Task input START
(** Lines 40-47, the body of the [try]: the value [conn] has afterwards,
    how the body ended, the pool and the table. *)
Definition save_try (db : DbCalls) (pool : SimpleConnectionPool)
    (rows : list Row) (row : Row)
  : option connection * result unit * SimpleConnectionPool * list Row :=
  match getconn pool (on_getconn db) with
  | (Raise e, pool') => (None, Raise e, pool', rows)
  | (Ok conn, pool') =>
      match call (on_cursor db) with
      | Raise e => (Some conn, Raise e, pool', rows)
      | Ok _ =>
          match call (on_execute db) with
          | Raise e => (Some conn, Raise e, pool', rows)
          | Ok _ =>
              match call (on_commit db) with
              | Raise e => (Some conn, Raise e, pool', rows)
              | Ok _ => (Some conn, call (on_close db), pool', rows ++ [row])
              end
          end
      end
  end.

(** [_save_predictions_to_db(results, orig_w, orig_h, source)] *)
Definition _save_predictions_to_db (db : DbCalls) (results : list Prediction)
    (orig_w orig_h : nat) (source : option string) (w : World)
  : result unit * World :=
  match _db_pool w with
  | None => (Ok tt, w)
  | Some pool =>
      let '(conn, body, pool1, rows1) :=
        save_try db pool (table w) (mkRow source orig_w orig_h results) in
      (* except Exception as e: print(...) *)
      let outcome := match body with Raise e => Ok tt | Ok u => Ok u end in
      (* finally: if conn: _db_pool.putconn(conn) *)
      match conn with
      | Some c =>
          match putconn pool1 c with
          | Ok pool2 => (outcome, mkWorld (Some pool2) rows1)
          | Raise e => (Raise e, mkWorld (Some pool1) rows1)
          end
      | None => (outcome, mkWorld (Some pool1) rows1)
      end
  end.

(** ** Model loading (lines 84-155) *)

Definition device (cfg : Config) : Device :=
  if cuda_is_available cfg then cuda else cpu.

Definition wrapper_keys : list string :=
  ["state_dict"; "model_state"; "model_state_dict"].

(** Lines 122-125: the state_dict of a checkpoint ([PyNone] for [None]). *)
Definition extract_state_dict (state : pyobj) : result pyobj :=
  match state with
  | PyDict d =>
      if existsb (fun k => contains d k) wrapper_keys
      then py_or (dict_get d "state_dict")
             (py_or (dict_get d "model_state")
                (Ok (dict_get d "model_state_dict")))
      else Ok state
  | _ => Ok PyNone
  end.
(* ===== verification/JsDecimal.v ===== *)
(** * Integers, their text and their doubles

    The decimal text of an integer reads back as it, with [parseInt] also when
    a unit follows; an integer of fewer than 53 bits is a double, and different
    integers are different doubles. *)

From Stdlib Require Import SpecFloat.
From stdpp Require Import pretty.
From S2P Require Import Prelude JsString JsNumber.

(** ** Reading digits *)

Lemma digit_val_pretty n : (n < 10)%N → digit_val (pretty_N_char n) = Some (Z.of_N n).
Proof.
  intros Hn. destruct n as [|p]; [done|]. do 4 (destruct p as [p|p|]; try done; try lia).
Qed.

(** Reading the digits of [x] appends them to what has been read. *)
Lemma scan_pretty x : ∀ s, ∃ k, (x ≠ 0%N → k ≠ 0%nat) ∧ ∀ acc n t,
  scan_digits digit_val 10 (pretty_N_go x s +++ t) acc n =
  scan_digits digit_val 10 (s +++ t) (acc * 10 ^ Z.of_nat k + Z.of_N x) (n + k).
Proof.
  induction (N.lt_wf_0 x) as [x _ IH]; intros s.
  destruct (decide (x = 0)%N) as [->|Hx].
  { exists 0%nat. split; [done|]. intros acc n t. rewrite pretty_N_go_0.
    f_equal; simpl; lia. }
  assert (x `mod` 10 < 10)%N as Hm by (apply N.mod_lt; lia).
  destruct (IH (x `div` 10)%N ltac:(apply N.div_lt; lia) (String (pretty_N_char (x `mod` 10)) s))
    as (k & _ & Hk).
  exists (S k). split; [done|]. intros acc n t.
  rewrite pretty_N_go_step, Hk by lia. rewrite sapp_cons. cbn [scan_digits].
  rewrite digit_val_pretty by done. f_equal; [|lia].
  rewrite Nat2Z.inj_succ, Z.pow_succ_r by lia.
  pose proof (N.div_mod x 10 ltac:(lia)). nia.
Qed.

(** A text that does not go on with a digit. *)
Definition no_digit (t : string) : Prop :=
  match t with EmptyString => True | String c _ => is_digit c = false end.

Lemma scan_stop val radix t acc n :
  match t with EmptyString => True | String c _ => val c = None end →
  scan_digits val radix t acc n = (acc, n, t).
Proof. destruct t as [|c t]; [done|]. simpl. by intros ->. Qed.

Lemma scan_show z t :
  0 ≤ z → no_digit t → ∃ k, k ≠ 0%nat ∧ scan_digits digit_val 10 (show z +++ t) 0 0 = (z, k, t).
Proof.
  intros Hz Ht.
  assert (match t with EmptyString => True | String c _ => digit_val c = None end) as Ht'.
  { destruct t; [done|]. simpl in Ht. unfold digit_val. by rewrite Ht. }
  destruct z as [|p|p]; [|..|lia].
  - exists 1%nat. split; [done|]. change (show 0 +++ t) with (String "0" t). cbn [scan_digits].
    by apply scan_stop.
  - destruct (scan_pretty (Npos p) "") as (k & Hk & Hs). exists k. split; [auto|].
    change (show (Zpos p)) with (pretty_N_go (Npos p) ""). rewrite Hs.
    change ("" +++ t) with t. rewrite scan_stop by done. done.
Qed.

(** The text of a natural number starts with a digit. *)
Lemma show_head z : 0 ≤ z → ∃ c s, show z = String c s ∧ is_digit c = true.
Proof.
  intros Hz. pose proof (show_digits z Hz) as Hd.
  destruct (scan_show z "" Hz I) as (k & Hk & Hs).
  destruct (show z) as [|c s]; [simpl in Hs; congruence|].
  exists c, s. split; [done|]. simpl in Hd. by apply andb_true_iff in Hd as [? _].
Qed.

Lemma is_digit_plain c :
  is_digit c = true →
  is_space c = false ∧ Ascii.eqb c "-"%char = false ∧ Ascii.eqb c "+"%char = false ∧
  Ascii.eqb "I"%char c = false.
Proof. destruct c as [[] [] [] [] [] [] [] []]; vm_compute; try done. Qed.

Lemma trim_show z t : trim_start (show z +++ t) = show z +++ t.
Proof.
  destruct (Z.le_gt_cases 0 z) as [Hz|Hz].
  - destruct (show_head z Hz) as (c & s & -> & Hc).
    apply is_digit_plain in Hc as [Hc _]. rewrite sapp_cons. simpl. by rewrite Hc.
  - destruct z as [|p|p]; try lia. done.
Qed.

(** A text that turns the number in front of it into nothing else. *)
Definition plain_tail (t : string) : Prop :=
  match t with
  | EmptyString => True
  | String c _ => is_digit c = false ∧ Ascii.eqb c "x"%char = false ∧ Ascii.eqb c "X"%char = false
  end.

Lemma take_hex_show z t : 0 ≤ z → plain_tail t → take_hex (show z +++ t) = None.
Proof.
  intros Hz Ht. destruct (show_head z Hz) as (c & s & E & Hc). rewrite E.
  pose proof (show_digits z Hz) as Hd. rewrite E in Hd. simpl in Hd.
  apply andb_true_iff in Hd as [_ Hd]. rewrite sapp_cons. unfold take_hex.
  destruct s as [|d s].
  - change ("" +++ t) with t. destruct t as [|e t]; [done|]. destruct Ht as (_ & -> & ->).
    by rewrite andb_false_r.
  - rewrite sapp_cons. simpl in Hd. apply andb_true_iff in Hd as [Hd _].
    assert (Ascii.eqb d "x"%char = false ∧ Ascii.eqb d "X"%char = false) as [-> ->].
    { revert Hd. clear. destruct d as [[] [] [] [] [] [] [] []]; vm_compute; try done. }
    by rewrite andb_false_r.
Qed.

(** [parseInt] reads an integer back, whatever unit follows. *)
Lemma parseInt_show z t :
  Z.abs z ≤ 2 ^ 53 → plain_tail t → parseInt (show z +++ t) = JInt z.
Proof.
  intros Hz Ht. unfold parseInt. rewrite trim_show.
  assert (no_digit t) as Hnd by (destruct t; [done|]; apply Ht).
  destruct (Z.le_gt_cases 0 z) as [Hp|Hp].
  - assert (take_sign (show z +++ t) = (false, show z +++ t)) as ->.
    { destruct (show_head z Hp) as (c & s & -> & Hc). apply is_digit_plain in Hc as (_ & H1 & H2 & _).
      rewrite sapp_cons. simpl. by rewrite H1, H2. }
    rewrite take_hex_show by done. destruct (scan_show z t Hp Hnd) as (k & Hk & ->).
    rewrite (proj2 (Nat.eqb_neq _ _)) by done. by apply jround_small.
  - destruct z as [|p|p]; try lia.
    change (show (Zneg p) +++ t) with (String "-" (show (Zpos p) +++ t)).
    cbn [take_sign]. cbn [Ascii.eqb Bool.eqb]. rewrite take_hex_show by done.
    destruct (scan_show (Zpos p) t ltac:(lia) Hnd) as (k & Hk & ->).
    rewrite (proj2 (Nat.eqb_neq _ _)) by done. by apply (jround_small (Zneg p)).
Qed.

Lemma parseInt_show_nil z : Z.abs z ≤ 2 ^ 53 → parseInt (show z) = JInt z.
Proof. intros Hz. rewrite <-(sapp_nil_r (show z)). by apply parseInt_show. Qed.

(** The whole text as a number. *)
Lemma string_to_number_show z : 0 ≤ z → string_to_number (show z) = num_of_Z z.
Proof.
  intros Hz. unfold string_to_number.
  pose proof (trim_show z "") as Htrim. rewrite sapp_nil_r in Htrim. rewrite Htrim.
  pose proof (show_head z Hz) as (c & s & E & Hc).
  assert (take_radix (show z) = None) as ->.
  { destruct z as [|p|p]; [done|..|lia]. pose proof (take_hex_show (Zpos p) "" ltac:(lia) I) as Hh.
    rewrite sapp_nil_r in Hh. pose proof (show_digits (Zpos p) ltac:(lia)) as Hd. rewrite E in *.
    unfold take_radix. destruct s as [|d s]; [done|].
    destruct (Ascii.eqb c "0"%char); [|done]. simpl in Hd. zbool. simpl negb. cbv iota.
    revert H0. clear. destruct d as [[] [] [] [] [] [] [] []]; vm_compute; try done. }
  assert (scan_number (show z) = Some (num_of_Z z, "")) as Hs.
  { unfold scan_number. pose proof (is_digit_plain c Hc) as (_ & H1 & H2 & H3).
    assert (take_sign (show z) = (false, show z)) as -> by (rewrite E; simpl; by rewrite H1, H2).
    assert (take_prefix "Infinity" (show z) = None) as ->
      by (rewrite E; cbn [take_prefix]; by rewrite H3).
    unfold scan_decimal. destruct (scan_show z "" Hz I) as (k & Hk & Hsc).
    rewrite sapp_nil_r in Hsc. rewrite Hsc. rewrite (proj2 (Nat.eqb_neq _ _)) by lia.
    cbn [scan_exponent]. do 2 f_equal. unfold dec_to_num, num_of_Z.
    destruct (Z.eqb_spec z 0) as [->|Hne]; [done|].
    pose proof (Z.log2_nonneg z).
    rewrite (proj2 (Z.ltb_ge 400 _)), (proj2 (Z.ltb_ge _ (-1400))) by (simpl; lia).
    change (0 - Z.of_nat 0) with 0. simpl Z.leb. cbv iota. f_equal. lia. }
  rewrite Hs. rewrite E. done.
Qed.

(** ** Integers as doubles *)

Lemma digits2_spec p : 2 ^ (Zpos (digits2_pos p) - 1) ≤ Zpos p < 2 ^ Zpos (digits2_pos p).
Proof.
  assert (∀ q, 2 ^ (Zpos (Pos.succ q) - 1) = 2 * 2 ^ (Zpos q - 1) ∧
               2 ^ Zpos (Pos.succ q) = 2 * 2 ^ Zpos q) as Hs.
  { intros q. rewrite Pos2Z.inj_succ. split.
    - replace (Z.succ (Zpos q) - 1) with (Z.succ (Zpos q - 1)) by lia. apply Z.pow_succ_r. lia.
    - apply Z.pow_succ_r. lia. }
  induction p as [p IH|p IH|]; cbn [digits2_pos]; [..|simpl; lia];
    destruct (Hs (digits2_pos p)) as [-> ->]; lia.
Qed.

Lemma digits2_iter m d : Zpos (digits2_pos (Pos.iter xO m d)) = Zpos (digits2_pos m) + Zpos d.
Proof.
  induction d as [|d IH] using Pos.peano_ind; [simpl; lia|].
  rewrite Pos.iter_succ. cbn [digits2_pos]. lia.
Qed.

Lemma iter_xO m d : Zpos (Pos.iter xO m d) = Zpos m * 2 ^ Zpos d.
Proof.
  induction d as [|d IH] using Pos.peano_ind; [simpl; lia|].
  rewrite Pos.iter_succ, Pos2Z.inj_xO, IH, Pos2Z.inj_succ, Z.pow_succ_r by lia. lia.
Qed.

(** A mantissa of 53 bits needs no rounding. *)
Lemma round_exact s m e :
  Zpos (digits2_pos m) = 53 → -1000 ≤ e ≤ 0 →
  binary_round_aux prec emax s (Zpos m) e loc_Exact = S754_finite s m e.
Proof.
  intros Hd He.
  assert (shr_fexp prec emax (Zpos m) e loc_Exact = (Build_shr_record (Zpos m) false false, e)) as Hs.
  { unfold shr_fexp, fexp, SpecFloat.emin. cbn [Zdigits2 shr_record_of_loc]. rewrite Hd.
    replace (Z.max (53 + e - prec) (3 - emax - prec) - e) with 0 by (unfold prec, emax; lia).
    done. }
  unfold binary_round_aux. rewrite Hs. cbn [shr_m loc_of_shr_record round_nearest_even].
  rewrite Hs. cbn [shr_m]. by rewrite (proj2 (Z.leb_le _ _)) by (unfold prec, emax; lia).
Qed.

Lemma binary_round_small s m :
  Zpos m < 2 ^ 53 →
  ∃ m', binary_round prec emax s m 0 = S754_finite s m' (Zpos (digits2_pos m) - 53) ∧
    Zpos m' = Zpos m * 2 ^ (53 - Zpos (digits2_pos m)) ∧ Zpos (digits2_pos m) ≤ 53.
Proof.
  intros Hm. pose proof (digits2_spec m) as [Hlo _].
  assert (Zpos (digits2_pos m) ≤ 53) as Hd.
  { destruct (Z.le_gt_cases (Zpos (digits2_pos m)) 53) as [?|Hgt]; [done|].
    assert (2 ^ 53 ≤ 2 ^ (Zpos (digits2_pos m) - 1)) by (apply Z.pow_le_mono_r; lia). lia. }
  unfold binary_round, shl_align, fexp, SpecFloat.emin.
  set (d := Zpos (digits2_pos m)) in *.
  replace (Z.max (d + 0 - prec) (3 - emax - prec) - 0) with (d - 53) by (unfold prec, emax; lia).
  replace (Z.max (d + 0 - prec) (3 - emax - prec)) with (d - 53) by (unfold prec, emax; lia).
  destruct (d - 53) as [|p|p] eqn:E; [|lia|].
  - exists m. rewrite round_exact by (unfold d in *; lia). replace (53 - d) with 0 by lia.
    split_and!; [done|lia|done].
  - exists (Pos.iter xO m p). rewrite round_exact; [|rewrite digits2_iter; unfold d in *; lia|lia].
    split_and!; [done| |done]. rewrite iter_xO. f_equal. f_equal. lia.
Qed.

(** An integer below 2^53 is the double made of it. *)
Lemma num_int_of_Z z : Z.abs z < 2 ^ 53 → num_int (num_of_Z z) = Some z.
Proof.
  assert (∀ s m, Zpos m < 2 ^ 53 →
    num_int (binary_round prec emax s m 0) = Some (if s then Zneg m else Zpos m)) as Hr.
  { intros s m Hm. destruct (binary_round_small s m Hm) as (m' & -> & Em & Hd).
    unfold num_int. set (d := Zpos (digits2_pos m)) in *. destruct (Z.leb_spec 0 (d - 53)) as [H0|H0].
    - replace (d - 53) with 0 by lia. replace (53 - d) with 0 in Em by lia.
      rewrite Em. rewrite !Z.mul_1_r. by destruct s.
    - replace (- (d - 53)) with (53 - d) by lia. rewrite Em.
      assert (0 < 2 ^ (53 - d)) by (apply Z.pow_pos_nonneg; lia).
      rewrite Z.mod_mul, Z.div_mul by lia. simpl. by destruct s. }
  intros Hz. destruct z as [|p|p]; [done|..]; apply Hr; lia.
Qed.

(** Its text is that of the integer. *)
Lemma num_show_of_Z z : Z.abs z < 2 ^ 53 → num_show (num_of_Z z) = show z.
Proof.
  intros Hz. unfold num_show. rewrite num_int_of_Z by done. by rewrite (proj2 (Z.ltb_lt _ _)).
Qed.

Lemma lex_eq a b : lex a b = Eq → a = b.
Proof. revert a b. intros [[a1 a2] a3] [[b1 b2] b3]. lex_solve. Qed.

Lemma num_eq_of_Z a b :
  Z.abs a < 2 ^ 53 → Z.abs b < 2 ^ 53 → num_eq (num_of_Z a) (num_of_Z b) = (a =? b).
Proof.
  intros Ha Hb.
  assert (is_nan (num_of_Z a) = false ∧ is_nan (num_of_Z b) = false) as [Na Nb].
  { split; [assert (num_int (num_of_Z a) = Some a) as E by (by apply num_int_of_Z)|
            assert (num_int (num_of_Z b) = Some b) as E by (by apply num_int_of_Z)];
    [destruct (num_of_Z a)|destruct (num_of_Z b)]; done. }
  unfold num_eq, SFeqb. rewrite SFcompare_rank by done.
  destruct (Z.eqb_spec a b) as [->|Hne]; [by rewrite lex_refl|].
  destruct (lex _ _) eqn:E; try done.
  assert (num_int (num_of_Z a) = num_int (num_of_Z b)) as Heq.
  { apply lex_eq in E. destruct (num_of_Z a) as [?|[]| |[] m e], (num_of_Z b) as [?|[]| |[] m' e']; simpl in E;
      simplify_eq/=; try done; assert (e = e') as -> by lia; done. }
  rewrite !num_int_of_Z in Heq by done. congruence.
Qed.
(* ===== verification/JsonRoundTrip.v ===== *)
(** * JSON text: what is written is read back *)

From Stdlib Require Import SpecFloat.
From stdpp Require Import pretty.
From S2P Require Import Prelude JsString JsNumber JsDecimal JsValue JsJson JsonText.

(** ** Induction on documents *)

Section json_ind.
Context (P : json → Prop).
Hypothesis Hnull : P JNull.
Hypothesis Hbool : ∀ b, P (JBool b).
Hypothesis Hnum : ∀ n, P (JNum n).
Hypothesis Hstr : ∀ s, P (JStr s).
Hypothesis Harr : ∀ l, Forall P l → P (JArr l).
Hypothesis Hobj : ∀ o, Forall (λ p, P p.2) o → P (JObj o).

Fixpoint json_induction (j : json) : P j :=
  match j with
  | JNull => Hnull
  | JBool b => Hbool b
  | JNum n => Hnum n
  | JStr s => Hstr s
  | JArr l =>
      Harr l ((fix go l : Forall P l :=
        match l with [] => List.Forall_nil _ | x :: l' => List.Forall_cons _ x l' (json_induction x) (go l') end) l)
  | JObj o =>
      Hobj o ((fix go o : Forall (λ p, P p.2) o :=
        match o with
        | [] => List.Forall_nil _
        | p :: o' => List.Forall_cons _ p o' (json_induction p.2) (go o')
        end) o)
  end.
End json_ind.

(** ** Documents that are read back *)

(** The text of the number is one, and it is the text of this number. *)
Definition num_ok (n : num) : bool :=
  is_finite n && number_ok (num_show n) && all_chars num_char (num_show n)
  && bool_decide (string_to_number (num_show n) = n).

(** The numbers of the document are such, and its objects have every property
    once, in the order of enumeration. *)
Fixpoint json_ok (j : json) : bool :=
  match j with
  | JNum n => num_ok n
  | JArr l => forallb json_ok l
  | JObj o =>
      bool_decide (NoDup (keys o)) && bool_decide (for_in_keys (keys o) = keys o)
      && forallb (λ p, json_ok p.2) o
  | _ => true
  end.

(** ** Quotes *)

Lemma read_quote_char c s :
  read_chars (quote_char c +++ s) = ('(t, r) ← read_chars s; Some (String c t, r)).
Proof. destruct c as [[] [] [] [] [] [] [] []]; reflexivity. Qed.

Lemma read_quote s r : read_chars (quote_chars s +++ String dquote r) = Some (s, r).
Proof.
  induction s as [|c s IH]; [done|]. cbn [quote_chars]. rewrite sapp_assoc, read_quote_char, IH. done.
Qed.

(** ** White space *)

Definition all_ws (s : string) : Prop := all_chars is_ws s = true.

Lemma skip_ws_app w s : all_ws w → skip_ws (w +++ s) = skip_ws s.
Proof.
  unfold all_ws. induction w as [|c w IH]; [done|]. cbn [all_chars]. intros [Hc Hw]%andb_true_iff.
  rewrite sapp_cons. cbn [skip_ws]. rewrite Hc. auto.
Qed.

Lemma all_chars_app p s1 s2 : all_chars p (s1 +++ s2) = all_chars p s1 && all_chars p s2.
Proof. induction s1 as [|c s1 IH]; [done|]. rewrite sapp_cons. cbn [all_chars]. by rewrite IH, andb_assoc. Qed.

Lemma all_ws_app s1 s2 : all_ws s1 → all_ws s2 → all_ws (s1 +++ s2).
Proof. unfold all_ws. rewrite all_chars_app. by intros -> ->. Qed.

Lemma read_value_ws f w s : all_ws w → read_value f (w +++ s) = read_value f s.
Proof. intros Hw. destruct f as [|f]; [done|]. cbn [read_value]. by rewrite skip_ws_app. Qed.

(** ** Numbers *)

(** The text does not go on with a character of a number. *)
Definition stops (r : string) : Prop := match r with String c _ => num_char c = false | EmptyString => True end.

Lemma span_num_app t r : all_chars num_char t = true → stops r → span_num (t +++ r) = (t, r).
Proof.
  intros Ht Hr. induction t as [|c t IH].
  - rewrite sapp_nil_l. destruct r as [|c r]; [done|]. cbn in *. by rewrite Hr.
  - cbn [all_chars] in Ht. apply andb_true_iff in Ht as [Hc Ht]. rewrite sapp_cons. cbn [span_num].
    by rewrite Hc, IH.
Qed.

Lemma num_ok_head n : num_ok n = true → ∃ c s, num_show n = String c s ∧ (is_digit c = true ∨ c = "-"%char).
Proof.
  unfold num_ok. rewrite !andb_true_iff. intros [[[_ Hn] _] _]. unfold number_ok in Hn.
  destruct (num_show n) as [|c s]; [done|]. exists c, s. split; [done|]. cbn [head_is] in Hn.
  destruct (Ascii.eqb_spec c "-") as [->|]; [by right|left].
  by apply andb_true_iff in Hn as [Hn _].
Qed.

Lemma read_show n r : num_ok n = true → stops r → read_literal (num_show n +++ r) = Some (JNum n, r).
Proof.
  intros Hn Hr. destruct (num_ok_head n Hn) as (c & s & Es & Hc). unfold read_literal.
  assert (∀ d p, is_digit d = false → d ≠ "-"%char → take_prefix (String d p) (num_show n +++ r) = None) as Hno.
  { intros d p Hd Hd'. rewrite Es, sapp_cons. cbn [take_prefix].
    destruct (Ascii.eqb_spec d c) as [->|]; [|done]. destruct Hc; congruence. }
  rewrite !Hno by done. unfold read_number.
  unfold num_ok in Hn. rewrite !andb_true_iff in Hn. destruct Hn as [[[_ H1] H2] H3%bool_decide_eq_true].
  rewrite span_num_app by done. by rewrite H1, H3.
Qed.

(** ** The shape of the text *)

(** The first character of a value's text. *)
Definition value_head (c : ascii) : bool := is_digit c || has_char c (q "-`[{ntf").

Lemma value_head_spec c :
  value_head c = true →
  is_ws c = false ∧ (c =? "]")%char = false ∧ (c =? "}")%char = false.
Proof. destruct c as [[] [] [] [] [] [] [] []]; vm_compute; try done; by split_and!. Qed.

Lemma wrap_head gap ind c cl parts : ∃ s, wrap gap ind (String c "") cl parts = String c s.
Proof. unfold wrap. destruct parts; [|destruct (gap =? "")%string]; eexists; rewrite sapp_cons; done. Qed.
Task input END
Your instructions: Out of the entries above, write out only the lines between the line holding "rewrite sapp_nil_r in Hh." and the line holding "change (0 - Z.of_nat", inclusive, each exactly as given.

Exercise output:
    rewrite sapp_nil_r in Hh. pose proof (show_digits (Zpos p) ltac:(lia)) as Hd. rewrite E in *.
    unfold take_radix. destruct s as [|d s]; [done|].
    destruct (Ascii.eqb c "0"%char); [|done]. simpl in Hd. zbool. simpl negb. cbv iota.
    revert H0. clear. destruct d as [[] [] [] [] [] [] [] []]; vm_compute; try done. }
  assert (scan_number (show z) = Some (num_of_Z z, "")) as Hs.
  { unfold scan_number. pose proof (is_digit_plain c Hc) as (_ & H1 & H2 & H3).
    assert (take_sign (show z) = (false, show z)) as -> by (rewrite E; simpl; by rewrite H1, H2).
    assert (take_prefix "Infinity" (show z) = None) as ->
      by (rewrite E; cbn [take_prefix]; by rewrite H3).
    unfold scan_decimal. destruct (scan_show z "" Hz I) as (k & Hk & Hsc).
    rewrite sapp_nil_r in Hsc. rewrite Hsc. rewrite (proj2 (Nat.eqb_neq _ _)) by lia.
    cbn [scan_exponent]. do 2 f_equal. unfold dec_to_num, num_of_Z.
    destruct (Z.eqb_spec z 0) as [->|Hne]; [done|].
    pose proof (Z.log2_nonneg z).
    rewrite (proj2 (Z.ltb_ge 400 _)), (proj2 (Z.ltb_ge _ (-1400))) by (simpl; lia).
    change (0 - Z.of_nat 0) with 0. simpl Z.leb. cbv iota. f_equal. lia. }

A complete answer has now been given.